#### Material provided:
(** The same processes, tables and lists: what a change of the ready queues, or of
    PCBs, leaves alone. *)
Definition tablas (k : kernel) :=
  (todos_los_procesos k, contador_pids k, lista_mutexes k, lista_suspendidos k, k_cpus k,
   (tabla_ios k, cola_procesos_block k, cantidad_niveles_prioridad k, suspensiones_en_curso k, k_config k)).
Definition mismos (k k' : kernel) : Prop := tablas k' = tablas k.
#[export] Instance mismos_equiv : Equivalence mismos.
Proof. split; red; unfold mismos; congruence. Qed.
Lemma misma_mismos k k' : misma k k' -> mismos k k'.
Proof. unfold misma, nucleo, mismos, tablas. intros [=]. congruence. Qed.
Lemma mismos_niveles k k' : mismos k k' -> cantidad_niveles_prioridad k' = cantidad_niveles_prioridad k.
Proof. by intros [=]. Qed.
Lemma mismos_mutexes k k' : mismos k k' -> lista_mutexes k' = lista_mutexes k.
Proof. by intros [=]. Qed.
Lemma mismos_todos k k' : mismos k k' -> todos_los_procesos k' = todos_los_procesos k.
Proof. by intros [=]. Qed.
Lemma mismos_vivo sr sr' M M' k k' p : Inv sr M k -> Inv sr' M' k' -> mismos k k' -> vivo k p -> vivo k' p.
Proof.
  intros H H' E. rewrite (vivo_todos _ _ _ _ H), (vivo_todos _ _ _ _ H'). by rewrite (mismos_todos _ _ E).
Qed.

(** ** Lists of PCBs *)

Lemma cumple_posicion pid l (Q : option nat -> kernel -> Prop) k :
  Forall (vivo k) l -> Q (indice_de (fun p => p =? pid) l) k -> cumple (posicion_pid pid l) Q k.
Proof.
  intros Hl. revert Q. induction Hl as [|p l [b Hb] Hl IH]; intros Q HQ; [done|]. cbn [posicion_pid].
  pasos. cbn in HQ. destruct (p =? pid); [done|]. paso. apply IH. by paso.
Qed.

Lemma indice_pid pid l i : indice_de (fun p => p =? pid) l = Some i -> l !! i = Some pid.
Proof. intros H. apply indice_de_Some in H as (x & Hx & Hp & _). apply Z.eqb_eq in Hp as ->. done. Qed.
Lemma indice_pid_None pid l : indice_de (fun p => p =? pid) l = None <-> pid ∉ l.
Proof.
  rewrite indice_de_None. split.
  - intros H Hin. specialize (H _ Hin). lia.
  - intros H x Hx. apply Z.eqb_neq. by intros ->.
Qed.
Lemma indice_pid_Some pid l : pid ∈ l -> exists i, indice_de (fun p => p =? pid) l = Some i /\ l !! i = Some pid.
Proof.
  intros H. destruct (indice_de _ l) as [i|] eqn:E; [|by apply indice_pid_None in E].
  exists i. split; [done|]. by apply indice_pid.
Qed.

Lemma todos_vivos sr M k : Inv sr M k -> Forall (vivo k) (todos_los_procesos k).
Proof. intros H. apply Forall_forall. intros p. apply (vivo_todos _ _ _ _ H). Qed.

Lemma cumple_buscar_pcb sr M pid (Q : option Z -> kernel -> Prop) k :
  Inv sr M k -> (pid ∈ todos_los_procesos k -> Q (Some pid) k) -> (pid ∉ todos_los_procesos k -> Q None k) ->
  cumple (buscar_pcb_por_pid pid) Q k.
Proof.
  intros H H1 H2. unfold buscar_pcb_por_pid. pasos. apply cumple_posicion; [by eapply todos_vivos|]. paso.
  destruct (decide (pid ∈ todos_los_procesos k)) as [Hin|Hin].
  - destruct (indice_pid_Some _ _ Hin) as (i & -> & Hi). cbn. rewrite Hi. auto.
  - rewrite (proj2 (indice_pid_None _ _) Hin). auto.
Qed.

(** ** Preemption *)

Lemma cumple_victima cs acc (Q : option (t_cpu * Z * Z) -> kernel -> Prop) k :
  Forall (vivo k) (omap proceso_actual cs) -> (forall r, Q r k) -> cumple (buscar_victima cs acc) Q k.
Proof.
  revert acc. induction cs as [|c cs IH]; intros acc Hv HQ; [by apply HQ|]. cbn [buscar_victima]. cbn in Hv.
  destruct (proceso_actual c) as [p|]; [|by apply IH]. apply Forall_cons in Hv as [[b Hb] Hv].
  destruct (_ || _)%bool; [by apply IH|]. pasos. by apply IH.
Qed.

Lemma cpus_vivas sr M k : Inv sr M k -> Forall (vivo k) (en_cpus k).
Proof.
  intros H. apply Forall_forall. intros p Hp. eapply Inv_vivo; [done|]. apply lugares_dec. tauto.
Qed.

#### What you have to do:
Would you please repeat the entire listing, line for line?

#### Solution for this problem:
(** The same processes, tables and lists: what a change of the ready queues, or of
    PCBs, leaves alone. *)
Definition tablas (k : kernel) :=
  (todos_los_procesos k, contador_pids k, lista_mutexes k, lista_suspendidos k, k_cpus k,
   (tabla_ios k, cola_procesos_block k, cantidad_niveles_prioridad k, suspensiones_en_curso k, k_config k)).
Definition mismos (k k' : kernel) : Prop := tablas k' = tablas k.
#[export] Instance mismos_equiv : Equivalence mismos.
Proof. split; red; unfold mismos; congruence. Qed.
Lemma misma_mismos k k' : misma k k' -> mismos k k'.
Proof. unfold misma, nucleo, mismos, tablas. intros [=]. congruence. Qed.
Lemma mismos_niveles k k' : mismos k k' -> cantidad_niveles_prioridad k' = cantidad_niveles_prioridad k.
Proof. by intros [=]. Qed.
Lemma mismos_mutexes k k' : mismos k k' -> lista_mutexes k' = lista_mutexes k.
Proof. by intros [=]. Qed.
Lemma mismos_todos k k' : mismos k k' -> todos_los_procesos k' = todos_los_procesos k.
Proof. by intros [=]. Qed.
Lemma mismos_vivo sr sr' M M' k k' p : Inv sr M k -> Inv sr' M' k' -> mismos k k' -> vivo k p -> vivo k' p.
Proof.
  intros H H' E. rewrite (vivo_todos _ _ _ _ H), (vivo_todos _ _ _ _ H'). by rewrite (mismos_todos _ _ E).
Qed.

(** ** Lists of PCBs *)

Lemma cumple_posicion pid l (Q : option nat -> kernel -> Prop) k :
  Forall (vivo k) l -> Q (indice_de (fun p => p =? pid) l) k -> cumple (posicion_pid pid l) Q k.
Proof.
  intros Hl. revert Q. induction Hl as [|p l [b Hb] Hl IH]; intros Q HQ; [done|]. cbn [posicion_pid].
  pasos. cbn in HQ. destruct (p =? pid); [done|]. paso. apply IH. by paso.
Qed.

Lemma indice_pid pid l i : indice_de (fun p => p =? pid) l = Some i -> l !! i = Some pid.
Proof. intros H. apply indice_de_Some in H as (x & Hx & Hp & _). apply Z.eqb_eq in Hp as ->. done. Qed.
Lemma indice_pid_None pid l : indice_de (fun p => p =? pid) l = None <-> pid ∉ l.
Proof.
  rewrite indice_de_None. split.
  - intros H Hin. specialize (H _ Hin). lia.
  - intros H x Hx. apply Z.eqb_neq. by intros ->.
Qed.
Lemma indice_pid_Some pid l : pid ∈ l -> exists i, indice_de (fun p => p =? pid) l = Some i /\ l !! i = Some pid.
Proof.
  intros H. destruct (indice_de _ l) as [i|] eqn:E; [|by apply indice_pid_None in E].
  exists i. split; [done|]. by apply indice_pid.
Qed.

Lemma todos_vivos sr M k : Inv sr M k -> Forall (vivo k) (todos_los_procesos k).
Proof. intros H. apply Forall_forall. intros p. apply (vivo_todos _ _ _ _ H). Qed.

Lemma cumple_buscar_pcb sr M pid (Q : option Z -> kernel -> Prop) k :
  Inv sr M k -> (pid ∈ todos_los_procesos k -> Q (Some pid) k) -> (pid ∉ todos_los_procesos k -> Q None k) ->
  cumple (buscar_pcb_por_pid pid) Q k.
Proof.
  intros H H1 H2. unfold buscar_pcb_por_pid. pasos. apply cumple_posicion; [by eapply todos_vivos|]. paso.
  destruct (decide (pid ∈ todos_los_procesos k)) as [Hin|Hin].
  - destruct (indice_pid_Some _ _ Hin) as (i & -> & Hi). cbn. rewrite Hi. auto.
  - rewrite (proj2 (indice_pid_None _ _) Hin). auto.
Qed.

(** ** Preemption *)

Lemma cumple_victima cs acc (Q : option (t_cpu * Z * Z) -> kernel -> Prop) k :
  Forall (vivo k) (omap proceso_actual cs) -> (forall r, Q r k) -> cumple (buscar_victima cs acc) Q k.
Proof.
  revert acc. induction cs as [|c cs IH]; intros acc Hv HQ; [by apply HQ|]. cbn [buscar_victima]. cbn in Hv.
  destruct (proceso_actual c) as [p|]; [|by apply IH]. apply Forall_cons in Hv as [[b Hb] Hv].
  destruct (_ || _)%bool; [by apply IH|]. pasos. by apply IH.
Qed.

Lemma cpus_vivas sr M k : Inv sr M k -> Forall (vivo k) (en_cpus k).
Proof.
  intros H. apply Forall_forall. intros p Hp. eapply Inv_vivo; [done|]. apply lugares_dec. tauto.
Qed.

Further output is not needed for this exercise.